I’ve never seen so many hunter ships in one place before. They slumber right next to each other, just waiting for a crew to wake them, to take them out and blaze their guns. I can feel an old impulse rising inside of me, the one that orders me to point projections, to direct Reckoners at the largest threat. Unleash a fully grown, fully trained Reckoner like Durga on this place, with all of the ships in such tight quarters, and we’d squash a good percentage of the NeoPacific’s infestation within hours. But everything here is bristling with heavy artillery, and I know that it’d be a waste to pit a single Reckoner against it.

It’s not like Bao would be up for the challenge anyway.

Or me, for that matter.

There’s some sort of nervous energy thrumming away in Swift. She keeps on fidgeting with the sack of cash, her eyes fixed on the looming Flotilla. If it wouldn’t take me along for the ride, I’d push her over the side of the boat. In all of her twitching and glancing and picking, she hasn’t bothered telling me what’s eating her. I don’t want to ask. Being chained to her is bad enough—it only gets worse if we have to have a conversation.

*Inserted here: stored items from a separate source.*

(** ** transaction.pb-c.c *)

Definition ipc_message__status__enum_values_by_number : list ProtobufCEnumValue := [
  EnumValue "TEST" "IPC_MESSAGE__STATUS__TEST" 0;
  EnumValue "OK" "IPC_MESSAGE__STATUS__OK" 1;
  EnumValue "ERROR" "IPC_MESSAGE__STATUS__ERROR" 2;
  EnumValue "FINISH" "IPC_MESSAGE__STATUS__FINISH" 3;
  EnumValue "WAIT" "IPC_MESSAGE__STATUS__WAIT" 4;
  EnumValue "ASK_NEED_MSG" "IPC_MESSAGE__STATUS__ASK_NEED_MSG" 5;
  EnumValue "NEED_MORE" "IPC_MESSAGE__STATUS__NEED_MORE" 6;
  EnumValue "ACKN_OK" "IPC_MESSAGE__STATUS__ACKN_OK" 7;
  EnumValue "MESSAGE_SENDED" "IPC_MESSAGE__STATUS__MESSAGE_SENDED" 8;
  EnumValue "ENOUGH" "IPC_MESSAGE__STATUS__ENOUGH" 9;
  EnumValue "ALL_BLOCK_MSG_SENDED" "IPC_MESSAGE__STATUS__ALL_BLOCK_MSG_SENDED" 10;
  EnumValue "ALL_BLOCK_RECEIVED" "IPC_MESSAGE__STATUS__ALL_BLOCK_RECEIVED" 11 ].

Definition ipc_message__status__value_ranges : list ProtobufCIntRange := [IntRange 0 0; IntRange 0 12].

Definition ipc_message__status__enum_values_by_name : list ProtobufCEnumValueIndex := [
  EnumValueIndex "ACKN_OK" 7;
  EnumValueIndex "ALL_BLOCK_MSG_SENDED" 10;
  EnumValueIndex "ALL_BLOCK_RECEIVED" 11;
  EnumValueIndex "ASK_NEED_MSG" 5;
  EnumValueIndex "ENOUGH" 9;
  EnumValueIndex "ERROR" 2;
  EnumValueIndex "FINISH" 3;
  EnumValueIndex "MESSAGE_SENDED" 8;
  EnumValueIndex "NEED_MORE" 6;
  EnumValueIndex "OK" 1;
  EnumValueIndex "TEST" 0;
  EnumValueIndex "WAIT" 4 ].

Definition ipc_message__status__descriptor : ProtobufCEnumDescriptor :=
  EnumDescriptor "IpcMessage.Status" 12 ipc_message__status__enum_values_by_number
    12 ipc_message__status__enum_values_by_name 1 ipc_message__status__value_ranges.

The Minnow prowls into the Flotilla’s inner harbors. We’ve gotten docking permissions at a prime slot, and I have no doubt that Santa Elena paid an arm and a leg to get us such a prestigious spot, just so she can show off her new pet. Bao follows quietly behind us, and already people are lining up along the docks, scrambling over haphazard stacks of crates and rickety platforms that balance on barrels and slabs of foam. Their eyes are wide, and some are already snapping pictures with their phones. When Swift spots them, she tugs me back from the railing and into the shadow of the ship’s interior.

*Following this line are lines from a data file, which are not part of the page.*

(* ===== verification/Serving.v ===== *)
(** * The server at work

    The event loop of Server.v implements the ledger of Ledger.v: over whole
    sequences of completions, the messages each client is sent, in which order,
    the roots printed, what finishing a block leaves behind, and exactly when
    the loop does not survive. *)

From S2P Require Import Prelude.
From S2P Require Import CTypes.
From S2P Require Import Memory.
From S2P Require Import Platform.
From S2P Require Import Accounts.
From S2P Require Import Hashing.
From S2P Require Import Layering.
From S2P Require Import MerkleTree.
From S2P Require Import Misc.
From S2P Require Import RequestData.
From S2P Require Import Codec.
From S2P Require Import CircBuf.
From S2P Require Import Server.
From S2P Require Import Ledger.

Section loop.
Context {sod : Sodium} {clk : Clock} {pb : Protobuf} {un : Uninit} {ok : SodiumOk sod} {pbok : ProtobufOk pb}.
Context (Hun : uninit_short).

(** ** Serving *)

(** The message a submitted operation carries to client [fd]. *)
Definition payload_to (fd : Z) (e : sqe) : option (list byte * list byte) :=
  match sqe_op e with
  | OpSend fd' bytes =>
      if decide (fd' = fd) then
        match ipc_message__unpack bytes with
        | Some (MkIpcMessage (Some d) (Some k) _ _ st) => if st =? IPC_MESSAGE_SENDED then Some (d, k) else None
        | _ => None
        end
      else None
  | _ => None
  end.

Definition msgs_to (fd : Z) (l : list sqe) : list (list byte * list byte) := omap (payload_to fd) l.

(** The root over the buffered messages. *)
Definition ring_root (h : gmap positive block) (ids : list (positive * positive)) : list byte :=
  merkle_root 9 ((fun id => crypto_generichash (ring_data h id).1) <$> ids).

(** The messages of a log. *)
Definition logged (h : gmap positive block) (ids : list (positive * positive)) (l : list nat) : list (list byte * list byte) :=
  (fun i => ring_data h (ids !!! i)) <$> l.

(** The server serves according to the ledger [L]: the buffer holds the
    messages made, valid ones; every counter is the ledger's; what was sent to
    a client is its log; a root over all messages was printed for every block
    closed. *)
Record serving (m : mem) (s : server) (b : positive) (ids : list (positive * positive)) (ps : list ptr) (L : ledger) : Prop := Serving {
  sv_wf : wf m;
  sv_sound : sound L;
  sv_made : length ids = made L;
  sv_cbuf : CBUF s = ring b (fill_of (reset L) ids);
  sv_ring : ring_rep m b ids ps;
  sv_count fd : sended s fd = Z.of_nat (count L fd);
  sv_sent fd : msgs_to fd (sq s) = logged (heap m) ids (log L fd);
  sv_printed : printed s = replicate (blocks L) (ring_root (heap m) ids);
  sv_latest : current_client_fd s = latest L;
  sv_shut : closed s = shut L }.

Lemma sv_len m s b ids ps L : serving m s b ids ps L -> (0 < length ids <= CIRC_BUF_SIZE)%nat.
Proof. intros Hsv. rewrite (sv_made _ _ _ _ _ _ Hsv). exact (so_made _ (sv_sound _ _ _ _ _ _ Hsv)). Qed.

Lemma sv_full m s b ids ps L : serving m s b ids ps L -> reset L = true -> length ids = CIRC_BUF_SIZE.
Proof.
  intros Hsv Hr. rewrite (sv_made _ _ _ _ _ _ Hsv). apply (so_reset _ (sv_sound _ _ _ _ _ _ Hsv)).
  unfold reset in Hr. by destruct (blocks L).
Qed.

(** The ledgers of two clients' views that differ in connections only. *)
Definition same_books (L L' : ledger) : Prop :=
  counts L' = counts L /\ logs L' = logs L /\ made L' = made L /\ blocks L' = blocks L.

Lemma same_books_refl L : same_books L L.
Proof. done. Qed.

(** Turns that send no message keep it. *)
Lemma serving_frame m m' s s' b ids ps L L' l :
  serving m s b ids ps L -> heap m' = heap m -> (next m <= next m')%positive ->
  CBUF s' = CBUF s -> beffer_sended_N s' = beffer_sended_N s -> printed s' = printed s -> sq s' = sq s ++ l ->
  (forall fd, omap (payload_to fd) l = []) ->
  same_books L L' -> current_client_fd s' = latest L' -> closed s' = shut L' -> serving m' s' b ids ps L'.
Proof.
  intros [Hwf Hso Hm Hcb Hr Hc Hs Hp _ _] Hh Hn Hcb' Hsn Hpr Hsq Hpay (B1 & B2 & B3 & B4) Hla Hcl.
  assert (forall fd, sended s' fd = sended s fd) as Hsd by (intros fd; unfold sended; by rewrite Hsn).
  assert (forall fd, count L' fd = count L fd) as Hco by (intros fd; unfold count; by rewrite B1).
  assert (forall fd, log L' fd = log L fd) as Hlo by (intros fd; unfold log; by rewrite B2).
  split; try done.
  - intros c Hc'. rewrite Hh. apply Hwf. lia.
  - destruct Hso as [S1 S2 S3 S4]. split; rewrite ?B3, ?B4; [done| | |done]; intros fd; rewrite ?Hco, ?Hlo; done.
  - congruence.
  - unfold reset in *. rewrite B4. congruence.
  - destruct Hr. split; try done; rewrite Hh; done.
  - intros fd. by rewrite Hsd, Hco.
  - intros fd. rewrite Hsq, Hh, Hlo. unfold msgs_to. rewrite omap_app, Hpay, app_nil_r. apply Hs.
  - rewrite Hpr, B4, Hh. done.
Qed.

(** The same, when connections stay as they were too. *)
Lemma serving_keep m m' s s' b ids ps L l :
  serving m s b ids ps L -> heap m' = heap m -> next m' = next m ->
  CBUF s' = CBUF s -> beffer_sended_N s' = beffer_sended_N s -> printed s' = printed s ->
  current_client_fd s' = current_client_fd s -> closed s' = closed s -> sq s' = sq s ++ l ->
  (forall fd, omap (payload_to fd) l = []) -> serving m' s' b ids ps L.
Proof.
  intros Hsv Hh Hn H1 H2 H3 H4 H5 H6 H7. eapply (serving_frame m m' s s' b ids ps L L l); try done; [lia|..].
  - rewrite H4. exact (sv_latest _ _ _ _ _ _ Hsv).
  - rewrite H5. exact (sv_shut _ _ _ _ _ _ Hsv).
Qed.

Lemma payload_status fd fd' t status data :
  0 <= status < 12 -> payload_to fd (Sqe (OpSend fd' (ipc_message__pack (status_msg t status))) data) = None.
Proof.
  intros Hst. unfold payload_to. cbn. destruct (decide (fd' = fd)); [|done].
  by rewrite ipc_unpack_pack by by apply status_msg_wf.
Qed.

Lemma payload_data fd fd' h id t data :
  ring_msg h id ->
  payload_to fd (Sqe (OpSend fd' (ipc_message__pack (data_msg h id t))) data) =
    if decide (fd' = fd) then Some (ring_data h id) else None.
Proof.
  intros Hm. unfold payload_to. cbn. destruct (decide (fd' = fd)); [|done].
  rewrite ipc_unpack_pack by by apply data_msg_wf. cbn. by destruct (ring_data h id).
Qed.

(** Only the clock moved. *)
Definition ticked (m m' : mem) : Prop := heap m' = heap m /\ next m' = next m.

Lemma heap_extends b m m' : wf m -> heap m' = heap m -> (next m <= next m')%positive -> extends b m m'.
Proof. intros Hwf Hh Hn. split; [|done|by intros; rewrite Hh]. intros c Hc. rewrite Hh. apply Hwf. lia. Qed.

Lemma ticked_extends b m m' : wf m -> ticked m m' -> extends b m m'.
Proof. intros Hwf [Hh Hn]. apply heap_extends; [done|done|by rewrite Hn]. Qed.

Lemma sended_set s fd n fd' : sended (set_sended fd n s) fd' = if decide (fd' = fd) then n else sended s fd'.
Proof.
  unfold sended. cbn [beffer_sended_N set_sended]. case_decide as Hd; [by subst; rewrite lookup_insert_eq|by rewrite lookup_insert_ne].
Qed.

(** The messages already sent stay what they were. *)
Lemma ring_data_take m m' b ids ids' ps n :
  wf m -> ring_rep m b ids ps -> extends b m m' -> ids `prefix_of` ids' -> (n <= length ids)%nat ->
  ring_data (heap m') <$> take n ids' = ring_data (heap m) <$> take n ids.
Proof.
  intros Hwf Hr Hex [l ->] Hn. rewrite take_app_le by done. apply list_fmap_ext.
  intros i x [Hx _]%lookup_take_Some. eapply ring_data_old; [done|exact Hr|done|]. by eapply list_elem_of_lookup_2.
Qed.

Lemma logged_old m m' b ids ids' ps l :
  wf m -> ring_rep m b ids ps -> extends b m m' -> ids `prefix_of` ids' -> Forall (fun i => (i < length ids)%nat) l ->
  logged (heap m') ids' l = logged (heap m) ids l.
Proof.
  intros Hwf Hr Hex [k ->] Hl. unfold logged. apply list_fmap_ext. intros j i Hi.
  pose proof (Forall_lookup_1 _ _ _ _ Hl Hi) as Hlt. destruct (lookup_lt_is_Some_2 ids i Hlt) as [id Hid].
  rewrite (list_lookup_total_correct _ _ _ Hid), (list_lookup_total_correct _ i id) by by apply lookup_app_l_Some.
  eapply ring_data_old; [done|exact Hr|done|]. by eapply list_elem_of_lookup_2.
Qed.

Lemma logged_seq h ids n : (n <= length ids)%nat -> logged h ids (List.seq 0 n) = ring_data h <$> take n ids.
Proof.
  intros Hn. apply list_eq. intros i. unfold logged. rewrite !list_lookup_fmap. destruct (decide (i < n)%nat) as [Hi|Hi].
  - destruct (lookup_lt_is_Some_2 ids i) as [id Hid]; [lia|]. rewrite lookup_seq_lt, lookup_take_lt, Hid by done. cbn.
    by rewrite (list_lookup_total_correct _ _ _ Hid).
  - rewrite lookup_seq_ge, lookup_take_ge by lia. done.
Qed.

Lemma ring_root_old m m' b ids ps :
  wf m -> ring_rep m b ids ps -> extends b m m' -> ring_root (heap m') ids = ring_root (heap m) ids.
Proof.
  intros Hwf Hr Hex. unfold ring_root. f_equal. apply list_fmap_ext. intros i id Hid. f_equal. f_equal.
  eapply ring_data_old; [done|exact Hr|done|]. by eapply list_elem_of_lookup_2.
Qed.

(** The root over the 512 messages of a server whose first is made from draw [r]. *)
Definition minted_root (r : nat) : list byte :=
  merkle_root 9 ((fun i => crypto_generichash (mint (r + 2 * i)).1) <$> List.seq 0 CIRC_BUF_SIZE).

Lemma minted_ring_root r m ids : minted r m ids -> length ids = CIRC_BUF_SIZE -> ring_root (heap m) ids = minted_root r.
Proof.
  intros [_ Hd] Hl. unfold ring_root, minted_root. f_equal. apply list_eq. intros i. rewrite !list_lookup_fmap.
  destruct (ids !! i) as [id|] eqn:Hi.
  - rewrite lookup_seq_lt by (rewrite <-Hl; by eapply lookup_lt_Some). cbn. by rewrite (Hd i id).
  - rewrite lookup_seq_ge by (rewrite <-Hl; by apply lookup_ge_None). done.
Qed.

(** Sending a client its next message keeps the server serving. *)
Lemma serving_sent m m' s s0 b ids ids' ps ps' fd id t N L L' :
  serving m s b ids ps L -> extends b m m' -> ids `prefix_of` ids' -> ring_rep m' b ids' ps' ->
  length ids' = Nat.max (length ids) (S N) -> ids' !! N = Some id -> count L fd = N -> (N < CIRC_BUF_SIZE)%nat ->
  ledger_step (More fd) L = Some L' ->
  CBUF s0 = ring b (fill_of (reset L) ids') -> sq s0 = sq s -> beffer_sended_N s0 = beffer_sended_N s ->
  printed s0 = printed s -> current_client_fd s0 = current_client_fd s -> closed s0 = closed s ->
  serving m' (set_sended fd (Z.of_nat (S N)) (sent fd (ipc_message__pack (data_msg (heap m') id t)) s0)) b ids' ps' L'.
Proof.
  intros Hsv Hex Hpre Hr' Hl' Hid HN HNl Hst Hcb' Hsq Hsn Hpr Hla Hcl. pose proof Hsv as [Hwf Hso Hm Hcb Hr Hc Hs Hp Hlat Hshut].
  pose proof (sound_step _ _ _ Hso Hst) as Hso'. cbn [ledger_step] in Hst. rewrite HN in Hst.
  rewrite (proj2 (Nat.ltb_lt _ _) HNl) in Hst. injection Hst as <-.
  pose proof (rr_msg _ _ _ _ Hr' _ _ Hid) as Hmsg.
  split; cbn [made blocks latest shut]; try done.
  - exact (ex_wf _ _ _ Hex).
  - lia.
  - intros fd'. rewrite sended_set. change (sended (sent _ _ _) fd') with (sended s0 fd'). unfold count, sended. cbn [counts].
    rewrite count_insert, Hsn. fold (sended s fd'). rewrite Hc. by case_decide.
  - intros fd'. cbn [sq set_sended sent submit set_length set_buffer]. unfold msgs_to, log. cbn [logs].
    rewrite Hsq, omap_app, omap_one, payload_data, log_insert by done. fold (msgs_to fd' (sq s)). rewrite Hs.
    rewrite <-(logged_old m m' b ids ids' ps (log L fd')) by (done || (rewrite Hm; exact (so_log _ Hso fd'))).
    destruct (decide (fd = fd')) as [<-|Hne].
    + rewrite decide_True by done. unfold logged. rewrite fmap_app. cbn. by rewrite (list_lookup_total_correct _ _ _ Hid).
    + by rewrite decide_False, app_nil_r by done.
  - cbn [printed set_sended sent submit set_length set_buffer]. rewrite Hpr, Hp. destruct (blocks L) as [|k] eqn:Hb; [done|].
    rewrite <-(ring_root_old m m' b ids ps) by done. do 2 f_equal.
    assert (length ids = CIRC_BUF_SIZE) as Hfull by (rewrite Hm; apply (so_reset _ Hso); by rewrite Hb).
    apply prefix_length_eq; [done|lia].
  - cbn [current_client_fd set_sended sent submit set_length set_buffer]. congruence.
  - cbn [closed set_sended sent submit set_length set_buffer]. congruence.
Qed.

Because of course we can march into the harbor with an unregulated Reckoner, but god forbid a presumed-dead girl turns up alive and well in the background of a viral video. It’s not like anyone would recognize me anyway—all of my hair is hacked off and I’m dressed in Swift’s clothes. It’s been months since the Nereid went down. Everyone’s probably given up on me by now.

When did I start thinking that?

The realization doesn’t bowl me over or anything. It’s something that’s always been there. Everyone at home thinks I’m dead. They think the pirates killed me when they sacked the Nereid, or else I took the pill when I was captured. Nothing’s given them reason to assume otherwise. No one’s looking for me anymore.